100 Days to Heaven is a 2011 Philippine fantasy comedy drama television series directed by Malu L. Sevilla, Jojo A. Saguin, and Don M. Cuaresma. The series stars Coney Reyes and Xyriel Manabat as Anna Manalastas, and Jodi Sta. Maria as Sophia Delgado and Trisha Manalastas, with an ensemble cast consisting of Joel Torre, Dominic Ochoa, Smokey Manaloto, Valerie Concepcion, Rafael Rosell, Jewel Mische, Emmanuelle Vera, Neil Coleta, Louise Abuel, Rustica Carpio, and Noel Trinidad in their supporting roles. The series premiered on ABS-CBN's Primetime Bida evening block and worldwide on TFC from May 9 to November 18, 2011 replacing Mutya and was replaced by Ikaw ay Pag-Ibig.

This is Coney Reyes' first lead role after having already portrayed supporting roles in  such as Sa Puso Ko Iingatan Ka, Ysabella and Rubi.

Series overview

Premise
Anna Manalastas (Coney Reyes) is the dictator of a toy company that she built. In the past, she was a smart and talented little girl who never saw her mother. Her father mistreats and threatens her whenever she tries to impress him, although the actions of her father were out of discipline. She got pregnant later in her life, and for this her father got very mad. At her father's deathbed, she was taught how humans can never be capable of goodness.

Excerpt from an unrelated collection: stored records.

(* ===== verification/CLib.v ===== *)
(** * The parts of the C library the sources rely on

    C strings, character classes in the "C" locale, decimal conversion as
    [printf] does it, byte comparison, and the outcome of [malloc]. *)

From Stdlib Require Import Strings.Byte.
From S2P Require Import Prelude.

(** ** Allocation

    [malloc], [calloc] and [realloc] may return [NULL].  Whether the [n]-th
    request of a run (of [sz] bytes) succeeds is given by an arbitrary
    function; the programs thread the request counter. *)

Class Allocator := alloc_ok : nat -> Z -> bool.

Section alloc.
Context {al : Allocator}.

Definition malloc (a : nat) (sz : Z) : bool * nat := (alloc_ok a sz, S a).

(** [calloc] fails when the product does not fit in [size_t]. *)
Definition calloc (a : nat) (n sz : Z) : bool * nat :=
  if SIZE_MAX <? n * sz then (false, S a) else malloc a (n * sz).

End alloc.

(** The allocator that satisfies every request. *)
Definition always_alloc : Allocator := fun _ _ => true.

(** ** C strings *)

(** The bytes of [p] before its first NUL. *)
Fixpoint cstr (p : bytes) : bytes :=
  match p with
  | [] => []
  | b :: p' => if bool_decide (b = NUL) then [] else b :: cstr p'
  end.

Definition strlen (p : bytes) : Z := zlen (cstr p).

(** ** Character classes ("C" locale, ASCII) *)

Definition in_range (lo hi : Z) (b : byte) : bool := (lo <=? bZ b) && (bZ b <=? hi).

Definition isdigit : byte -> bool := in_range 48 57.
Definition isprint : byte -> bool := in_range 32 126.
Definition isspace (b : byte) : bool := (bZ b =? 32) || in_range 9 13 b.
Definition isupper : byte -> bool := in_range 65 90.
Definition islower : byte -> bool := in_range 97 122.
Definition tolower (b : byte) : byte := if isupper b then Zb (bZ b + 32) else b.
Definition toupper (b : byte) : byte := if islower b then Zb (bZ b - 32) else b.

(** [strcasecmp(a,b) == 0] on NUL-terminated strings. *)
Definition strcaseeq (a b : bytes) : bool :=
  bool_decide (tolower <$> cstr a = tolower <$> cstr b).

(** [strncasecmp(a,b,n) == 0]. *)
Definition strncaseeq (n : nat) (a b : bytes) : bool :=
  bool_decide (tolower <$> take n (cstr a) = tolower <$> take n (cstr b)).

(** Sign of [memcmp] on two blocks of the same length. *)
Fixpoint memcmp (a b : bytes) : Z :=
  match a, b with
  | x :: a', y :: b' => if bZ x =? bZ y then memcmp a' b' else bZ x - bZ y
  | _, _ => 0
  end.

(** ** Decimal and hexadecimal conversion *)

Definition digit (d : Z) : byte := Zb (48 + d).
Definition digit_val (b : byte) : Z := bZ b - 48.

Fixpoint dec_rev (fuel : nat) (v : Z) : bytes :=
  match fuel with
  | O => []
  | S f => digit (v mod 10) :: (if v / 10 =? 0 then [] else dec_rev f (v / 10))
  end.

(** [%u], [%zu], [%llu]. *)
Definition udec (v : Z) : bytes := rev (dec_rev (S (Z.to_nat (Z.log2 v + 1))) v).

(** [%d], [%i], [%lld]. *)
Definition dec (v : Z) : bytes := if v <? 0 then Byte.x2d :: udec (- v) else udec v.

(** Value of a string of digits. *)
Definition dec_val (l : bytes) : Z := fold_left (fun a b => a * 10 + digit_val b) l 0.

(** The bytes of a list that satisfy [f], then the rest. *)
Fixpoint span (f : byte -> bool) (l : bytes) : bytes * bytes :=
  match l with
  | [] => ([], [])
  | b :: l' => if f b then let '(x, y) := span f l' in (b :: x, y) else ([], l)
  end.

(** Width of [long]: 64 on LP64 systems, 32 on Windows. *)
Class DataModel := long_bits : Z.
(** [long] has 64 bits. *)
Definition LP64 {dm : DataModel} : Prop := long_bits = 64.

Definition LONG_MAX {dm : DataModel} : Z := 2 ^ (long_bits - 1) - 1.
Definition LONG_MIN {dm : DataModel} : Z := - 2 ^ (long_bits - 1).

(** [strtol(l, NULL, 10)]. *)
Definition strtol {dm : DataModel} (l : bytes) : Z :=
  let l := (span isspace l).2 in
  let '(neg, l) := match l with
                   | b :: l' => if bool_decide (b = Byte.x2d) then (true, l')
                                else if bool_decide (b = Byte.x2b) then (false, l') else (false, l)
                   | [] => (false, l)
                   end in
  let v := dec_val (span isdigit l).1 in
  Z.max LONG_MIN (Z.min LONG_MAX (if (neg : bool) then - v else v)).

Definition hex_digit (d : Z) : byte := if d <? 10 then Zb (48 + d) else Zb (87 + d).

(** [%02x] of an [unsigned char]. *)
Definition hex2 (b : byte) : bytes := [hex_digit (bZ b / 16); hex_digit (bZ b mod 16)].

(** ** Lemmas: characters *)

Lemma in_range_spec lo hi b : in_range lo hi b = true <-> lo <= bZ b <= hi.
Proof. unfold in_range. lia. Qed.

Lemma isdigit_digit d : 0 <= d < 10 -> isdigit (digit d) = true.
Proof. intros. apply in_range_spec. unfold digit. rewrite bZ_Zb; lia. Qed.

Lemma digit_val_digit d : 0 <= d < 10 -> digit_val (digit d) = d.
Proof. intros. unfold digit_val, digit. rewrite bZ_Zb; lia. Qed.

Lemma digit_digit_val b : isdigit b = true -> digit (digit_val b) = b.
Proof.
  intros. unfold digit, digit_val. replace (48 + (bZ b - 48)) with (bZ b) by lia. apply Zb_bZ.
Qed.

Lemma digit_val_range b : isdigit b = true -> 0 <= digit_val b < 10.
Proof. intros ?%in_range_spec. unfold digit_val. lia. Qed.

(** ** Lemmas: C strings *)

Lemma cstr_no_nul p : NUL ∉ cstr p.
Proof.
  induction p as [|b p IH]; simpl; [set_solver|].
  case_bool_decide; set_solver.
Qed.

Lemma cstr_id p : NUL ∉ p -> cstr p = p.
Proof.
  induction p as [|b p IH]; simpl; [done|]. intros H.
  rewrite bool_decide_false by set_solver. f_equal. apply IH. set_solver.
Qed.

Lemma cstr_length s : zlen (cstr s) <= zlen s.
Proof. induction s as [|b s IH]; simpl; [done|]. case_bool_decide; zlia. Qed.

Lemma cstr_app_nul p q : NUL ∉ p -> cstr (p ++ NUL :: q) = p.
Proof.
  induction p as [|b p IH]; simpl; [done|]. intros H.
  rewrite bool_decide_false by set_solver. f_equal. apply IH. set_solver.
Qed.

(** ** Lemmas: [memcmp] *)

Lemma memcmp_refl a : memcmp a a = 0.
Proof. induction a as [|x a IH]; simpl; [done|]. by rewrite Z.eqb_refl. Qed.

Lemma memcmp_eq a b : length a = length b -> memcmp a b = 0 <-> a = b.
Proof.
  revert b; induction a as [|x a IH]; intros [|y b]; simpl; try done.
  intros [= Hl]. destruct (Z.eqb_spec (bZ x) (bZ y)) as [E|E].
  - apply bZ_inj in E as ->. rewrite (IH b Hl). split; congruence.
  - split; [lia|]. intros [= -> ->]. done.
Qed.

(** ** Lemmas: decimal conversion *)

Lemma dec_rev_fuel f g v :
  0 <= v < 2 ^ Z.of_nat f -> v < 2 ^ Z.of_nat g -> dec_rev (S f) v = dec_rev (S g) v.
Proof.
  revert g v. induction f as [|f IH]; intros g v Hf Hg.
  - assert (v = 0) as -> by (simpl in Hf; lia). done.
  - cbn [dec_rev]. f_equal.
    destruct (Z.eqb_spec (v / 10) 0) as [|Hn]; [done|].
    destruct g as [|g].
    + assert (v = 0) as -> by (simpl in Hg; lia). done.
    + rewrite Nat2Z.inj_succ, Z.pow_succ_r in Hf, Hg by lia.
      apply IH; [split|]; [apply Z.div_pos; lia|apply Z.div_lt_upper_bound; lia..].
Qed.

Lemma log2_fuel v : 0 <= v -> v < 2 ^ Z.of_nat (Z.to_nat (Z.log2 v + 1)).
Proof.
  intros Hv. pose proof (Z.log2_nonneg v). rewrite Z2Nat.id by lia.
  destruct (Z.eq_dec v 0) as [->|]; [done|].
  replace (Z.log2 v + 1) with (Z.succ (Z.log2 v)) by lia. apply Z.log2_spec. lia.
Qed.

Lemma udec_small v : 0 <= v < 10 -> udec v = [digit v].
Proof.
  intros. unfold udec. cbn [dec_rev]. rewrite Z.div_small, Z.mod_small by lia. done.
Qed.

Lemma udec_step v : 10 <= v -> udec v = udec (v / 10) ++ [digit (v mod 10)].
Proof.
  intros Hv. unfold udec at 1. cbn [dec_rev].
  assert (1 <= v / 10) by (apply Z.div_le_lower_bound; lia).
  destruct (Z.eqb_spec (v / 10) 0); [lia|]. simpl. f_equal.
  pose proof (Z.log2_pos v ltac:(lia)).
  pose proof (log2_fuel v ltac:(lia)) as Hf.
  pose proof (log2_fuel (v / 10) ltac:(lia)) as Hg.
  unfold udec. f_equal.
  replace (Z.to_nat (Z.log2 v + 1)) with (S (Z.to_nat (Z.log2 v))) in Hf |- * by lia.
  rewrite Nat2Z.inj_succ, Z.pow_succ_r in Hf by lia.
  apply dec_rev_fuel; [|done]. split; [lia|]. apply Z.div_lt_upper_bound; lia.
Qed.

(** Induction along the digits of a nonnegative integer. *)
Lemma digits_ind (P : Z -> Prop) :
  (forall v, 0 <= v < 10 -> P v) ->
  (forall v, 10 <= v -> P (v / 10) -> P v) ->
  forall v, 0 <= v -> P v.
Proof.
  intros Hs Hb v Hv. generalize Hv.
  apply (Z_lt_induction (fun v => 0 <= v -> P v)); [|done].
  clear v Hv. intros v IH Hv.
  destruct (Z.lt_ge_cases v 10) as [|Hge]; [apply Hs; lia|].
  assert (0 <= v / 10) by (apply Z.div_pos; lia).
  apply Hb; [done|]. apply IH; [split; [done|apply Z.div_lt; lia]|done].
Qed.

Lemma dec_val_snoc l b : dec_val (l ++ [b]) = dec_val l * 10 + digit_val b.
Proof. unfold dec_val. by rewrite fold_left_app. Qed.

Lemma dec_val_udec v : 0 <= v -> dec_val (udec v) = v.
Proof.
  revert v. apply digits_ind; intros v Hv.
  - rewrite udec_small by lia. unfold dec_val. simpl. by rewrite digit_val_digit.
  - intros IH. rewrite udec_step, dec_val_snoc, IH by lia.
    rewrite digit_val_digit by (apply Z.mod_pos_bound; lia).
    pose proof (Z.div_mod v 10). lia.
Qed.

Lemma udec_digits v : 0 <= v -> Forall (fun b => isdigit b = true) (udec v).
Proof.
  revert v. apply digits_ind; intros v Hv.
  - rewrite udec_small by lia. constructor; [by apply isdigit_digit|constructor].
  - intros IH. rewrite udec_step by lia. apply Forall_app; split; [done|].
    constructor; [|constructor]. apply isdigit_digit, Z.mod_pos_bound. lia.
Qed.

(** The first digit: no leading zero, except for zero itself. *)
Lemma udec_head v : 0 <= v ->
  exists d l, udec v = digit d :: l /\ 0 <= d < 10 /\ (d = 0 -> v = 0 /\ l = []).
Proof.
  revert v. apply digits_ind; intros v Hv.
  - exists v, []. rewrite udec_small by lia. naive_solver lia.
  - intros (d & l & E & Hd & H0). exists d, (l ++ [digit (v mod 10)]).
    rewrite udec_step, E by lia. split_and!; [done|lia..|]. intros ->.
    destruct H0; [done|]. assert (1 <= v / 10) by (apply Z.div_le_lower_bound; lia). lia.
Qed.

Lemma udec_nonnil v : 0 <= v -> udec v <> [].
Proof. intros Hv. destruct (udec_head v Hv) as (d & l & -> & _). done. Qed.

Lemma dec_val_nonneg l : Forall (fun b => isdigit b = true) l -> 0 <= dec_val l.
Proof.
  induction l as [|b l IH] using rev_ind; [done|].
  rewrite Forall_app, dec_val_snoc. intros [Hl Hb]. inversion Hb; subst.
  pose proof (digit_val_range b ltac:(done)). pose proof (IH Hl). lia.
Qed.

(** A string of digits that does not start with a zero is the decimal
    representation of its value. *)
Lemma udec_dec_val d l :
  isdigit d = true -> d <> digit 0 -> Forall (fun b => isdigit b = true) l ->
  0 < dec_val (d :: l) /\ udec (dec_val (d :: l)) = d :: l.
Proof.
  intros Hd Hd0. pose proof (digit_val_range d Hd) as Hr.
  assert (digit_val d <> 0).
  { intros E. apply Hd0. rewrite <- (digit_digit_val d Hd). by rewrite E. }
  induction l as [|b l IH] using rev_ind; intros Hl.
  - unfold dec_val; simpl. split; [lia|]. rewrite udec_small by lia.
    f_equal. by apply digit_digit_val.
  - apply Forall_app in Hl as [Hl Hb]. inversion Hb as [|?? Hb' _]; subst.
    destruct (IH Hl) as [Hp E]. pose proof (digit_val_range b Hb').
    rewrite app_comm_cons, dec_val_snoc. split; [lia|].
    rewrite udec_step by lia.
    rewrite Z.div_add_l, Z.div_small, Z.add_0_r, E by lia.
    rewrite Z.add_comm, Z.mod_add, Z.mod_small by lia.
    by rewrite digit_digit_val.
Qed.

Lemma zlen_udec_pos v : 0 <= v -> 1 <= zlen (udec v).
Proof.
  intros Hv. destruct (udec_head v Hv) as (d & l & -> & _). zlia.
Qed.

Lemma dec_nonneg v : 0 <= v -> dec v = udec v.
Proof. intros. unfold dec. destruct (Z.ltb_spec v 0); [lia|done]. Qed.

(** Decimal digits contain no carriage return. *)
Lemma dec_no_cr v : CR ∉ dec v.
Proof.
  assert (forall l, Forall (fun b => isdigit b = true) l -> CR ∉ l) as Hd.
  { intros l Hl Hin. rewrite Forall_forall in Hl. specialize (Hl _ Hin). done. }
  unfold dec. destruct (Z.ltb_spec v 0).
  - apply not_elem_of_cons. split; [done|]. apply Hd, udec_digits. lia.
  - apply Hd, udec_digits. lia.
Qed.

(** ** Lemmas: [strtol] *)

Lemma span_all f l r :
  Forall (fun b => f b = true) l -> (forall b r', r = b :: r' -> f b = false) ->
  span f (l ++ r) = (l, r).
Proof.
  intros Hl Hr. induction Hl as [|x l Hx _ IH]; simpl; [|by rewrite Hx, IH].
  destruct r as [|b r]; simpl; [done|]. by rewrite (Hr b r).
Qed.

(** [strtol] reads the numeral at the start of a text, up to the first byte
    that is no digit. *)
Lemma strtol_udec {dm : DataModel} v r :
  LP64 -> 0 <= v <= INT_MAX -> (forall b r', r = b :: r' -> isdigit b = false) ->
  strtol (udec v ++ r) = v.
Proof.
  intros Hlp Hv Hr. unfold strtol.
  destruct (udec_head v ltac:(lia)) as (d & l & E & Hd & _).
  assert (isdigit (digit d) = true) as Hdg by (by apply isdigit_digit).
  assert (span isspace (udec v ++ r) = ([], udec v ++ r)) as ->.
  { rewrite E. simpl. replace (isspace (digit d)) with false; [done|]. symmetry.
    apply in_range_spec in Hdg. unfold isspace, in_range.
    destruct (Z.eqb_spec (bZ (digit d)) 32); [lia|]. simpl.
    apply andb_false_iff. right. lia. }
  cbn [snd]. rewrite E, <- app_comm_cons.
  rewrite !bool_decide_false by (intros Eb; rewrite Eb in Hdg; done).
  rewrite app_comm_cons, <- E, span_all by (done || by apply udec_digits; lia). cbn [fst].
  rewrite dec_val_udec by lia.
  assert (INT_MAX <= LONG_MAX) by (unfold LONG_MAX; rewrite Hlp; done).
  assert (LONG_MIN <= 0) by (unfold LONG_MIN; rewrite Hlp; done). lia.
Qed.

After giving birth, Anna gave her daughter away since she didn't think she could adequately raise the child and provide proper love and support for her. She then grows up to be mean, selfish, obnoxious and greedy due to her troubled past. Later on she was killed in a car explosion, an orchestrated "accident" which was planned by her most trusted employee's ( Bobby) wife, Miranda. As she was about to be condemned to hell, Tagabantay, the gatekeeper of heaven, gives her a second chance after bargaining. She gets a chance to live again and make amends with those whom she wronged while still alive, but as a child, and for only 100 days.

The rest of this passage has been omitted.